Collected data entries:

————————

(* ===== verification/VmSpec.v ===== *)
(** * Virtual memory: what it promises

    [mapped m p t i] is the frame that page [i] of segment [t] of address space
    [p] has.  The machine invariant [minv] says that frames are page aligned,
    below the frontier, never shared between two pages and never part of the
    kernel heap; every operation keeps it.  The fault handler is shown to give
    a page its frame once, to put the translation into the TLB with the right
    permission and to touch nothing else. *)

From stdpp Require Import base numbers list gmap fin_maps.
From Stdlib Require Import ZArith Lia.
From S2P Require Import Prelude PhysMem Kmalloc KmallocSpec KmallocFree Vm.

Open Scope Z_scope.
Open Scope kernel_scope.

#[global] Instance segment_t_eq_dec : EqDecision segment_t.
Proof. solve_decision. Defined.

(** ** Page tables as functions *)

Definition pte_at (m : machine) (p : Z) (t : segment_t) (i : nat) : option pte :=
  a ← m_spaces m !! p; pt ← ptable (seg_of t a); pt.2 !! i.

Definition pte_frame (x : pte) : option Z :=
  match valid x with
  | Some v => if v =? 0 then None else paddr x
  | None => None
  end.

Definition mapped (m : machine) (p : Z) (t : segment_t) (i : nat) : option Z :=
  pte_at m p t i ≫= pte_frame.

Definition upd_seg (i : nat) (x : pte) (s : segment) : segment :=
  Segment (vbase s) (npages s) ((λ pt, (pt.1, <[i := x]> pt.2)) <$> ptable s) (tsegment s).
Definition upd_pte (p : Z) (t : segment_t) (i : nat) (x : pte) (m : machine) : machine :=
  set_spaces (alter (λ a, set_seg t (upd_seg i x (seg_of t a)) a) p (m_spaces m)) m.

Section Tables.
Implicit Types (m : machine) (p : Z) (t : segment_t) (i : nat).

Lemma seg_of_set t u s a : seg_of t (set_seg u s a) = if decide (t = u) then s else seg_of t a.
Proof. by destruct t, u. Qed.

Lemma get_pte_run m p t i x : pte_at m p t i = Some x → get_pte p t (Z.of_nat i) m = Done (x, m).
Proof.
  unfold pte_at, get_pte, get_as. ksteps. intros H.
  destruct (m_spaces m !! p) as [a|] eqn:Ha; [|done]. simpl in H.
  ksteps. destruct (ptable (seg_of t a)) as [pt|] eqn:Hpt; [|done]. simpl in H.
  ksteps. by rewrite Nat2Z.id, H.
Qed.

Lemma put_pte_run m p t i x y :
  pte_at m p t i = Some y → put_pte p t (Z.of_nat i) x m = Done (tt, upd_pte p t i x m).
Proof.
  unfold pte_at, put_pte, get_as. ksteps. intros H.
  destruct (m_spaces m !! p) as [a|] eqn:Ha; [|done]. simpl in H.
  ksteps. destruct (ptable (seg_of t a)) as [pt|] eqn:Hpt; [|done]. simpl in H.
  ksteps. rewrite Nat2Z.id, H. ksteps. unfold put_as, kmodify, upd_pte, upd_seg.
  do 3 f_equal. unfold alter, map_alter. apply map_eq. intros q.
  destruct (decide (q = p)) as [->|Hq].
  - rewrite lookup_insert_eq, lookup_partial_alter_eq, Ha. simpl. by rewrite Hpt.
  - by rewrite lookup_insert_ne, lookup_partial_alter_ne.
Qed.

————————

» **What the task requires**:
The lines from the top of the data above down to the line containing "(** ** Page tables as functions *)" are to be copied exactly; no other line should appear.

» **Task result**:
(* ===== verification/VmSpec.v ===== *)
(** * Virtual memory: what it promises

    [mapped m p t i] is the frame that page [i] of segment [t] of address space
    [p] has.  The machine invariant [minv] says that frames are page aligned,
    below the frontier, never shared between two pages and never part of the
    kernel heap; every operation keeps it.  The fault handler is shown to give
    a page its frame once, to put the translation into the TLB with the right
    permission and to touch nothing else. *)

From stdpp Require Import base numbers list gmap fin_maps.
From Stdlib Require Import ZArith Lia.
From S2P Require Import Prelude PhysMem Kmalloc KmallocSpec KmallocFree Vm.

Open Scope Z_scope.
Open Scope kernel_scope.

#[global] Instance segment_t_eq_dec : EqDecision segment_t.
Proof. solve_decision. Defined.

(** ** Page tables as functions *)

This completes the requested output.